[Start of Attachment]

(** * TreasureHuntForm: the form component of hunter-app

    A shallow embedding of [src/components/TreasureHuntForm.tsx]: the
    component's [useState] cells become one record, every handler becomes a
    function on that record, the two [async] handlers are split at their
    single [await fetch(...)], and the browser functions the handlers call
    ([parseInt], the regular expressions, [JSON.stringify], the body of a
    [Response]) are modelled in the module [JS] below.

    Conventions of the model.
    - A JavaScript string is a [string]; its characters are the code units
      below 256.
    - A JavaScript number is a double.  The numbers of the component all
      come from [parseInt] or count the turns of a loop, so they are [NaN],
      an infinity, or a double whose value is an integer: [JS.number].
      [JS.toDouble] rounds an integer to the nearest double, and
      [JS.numberToString] writes a double as [String(x)] does, with the
      shortest digits that read back as the same double and the exponent
      notation from 1e21 on.
    - An array is a [list]; [Array(length)] throws for a length of 2^32 or
      more, which is [JS.newArray].  Time and memory are not bounded: below
      2^32 a grid of any size is made, and a loop of any number of turns
      ends.
    - [null] is [JNull]; [undefined] is [None] of an [option]. *)

From Stdlib Require Import ZArith Ascii String List Lia.
From stdpp Require Import base numbers option strings list gmap pretty.

Local Open Scope Z_scope.
Set Warnings "-register-all".

(** ** The JavaScript functions the component relies on *)

Module JS.

(** A number: [None] is [NaN], [Some z] is the double whose value is the
    integer [z] (one that [toDouble] leaves as it is), and the two
    infinities are [Some infinity] and [Some (- infinity)], where
    [infinity] is 2^1024, the first power of two that no double reaches:
    with it the order of [Z] is the order of the numbers. *)
Definition number := option Z.

Definition infinity : Z := 2 ^ 1024.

[End of Attachment]

» **What is expected**
Every line above in which the word "loop" is present must be copied into the answer.

» **Expected answer**
      come from [parseInt] or count the turns of a loop, so they are [NaN],
      2^32 a grid of any size is made, and a loop of any number of turns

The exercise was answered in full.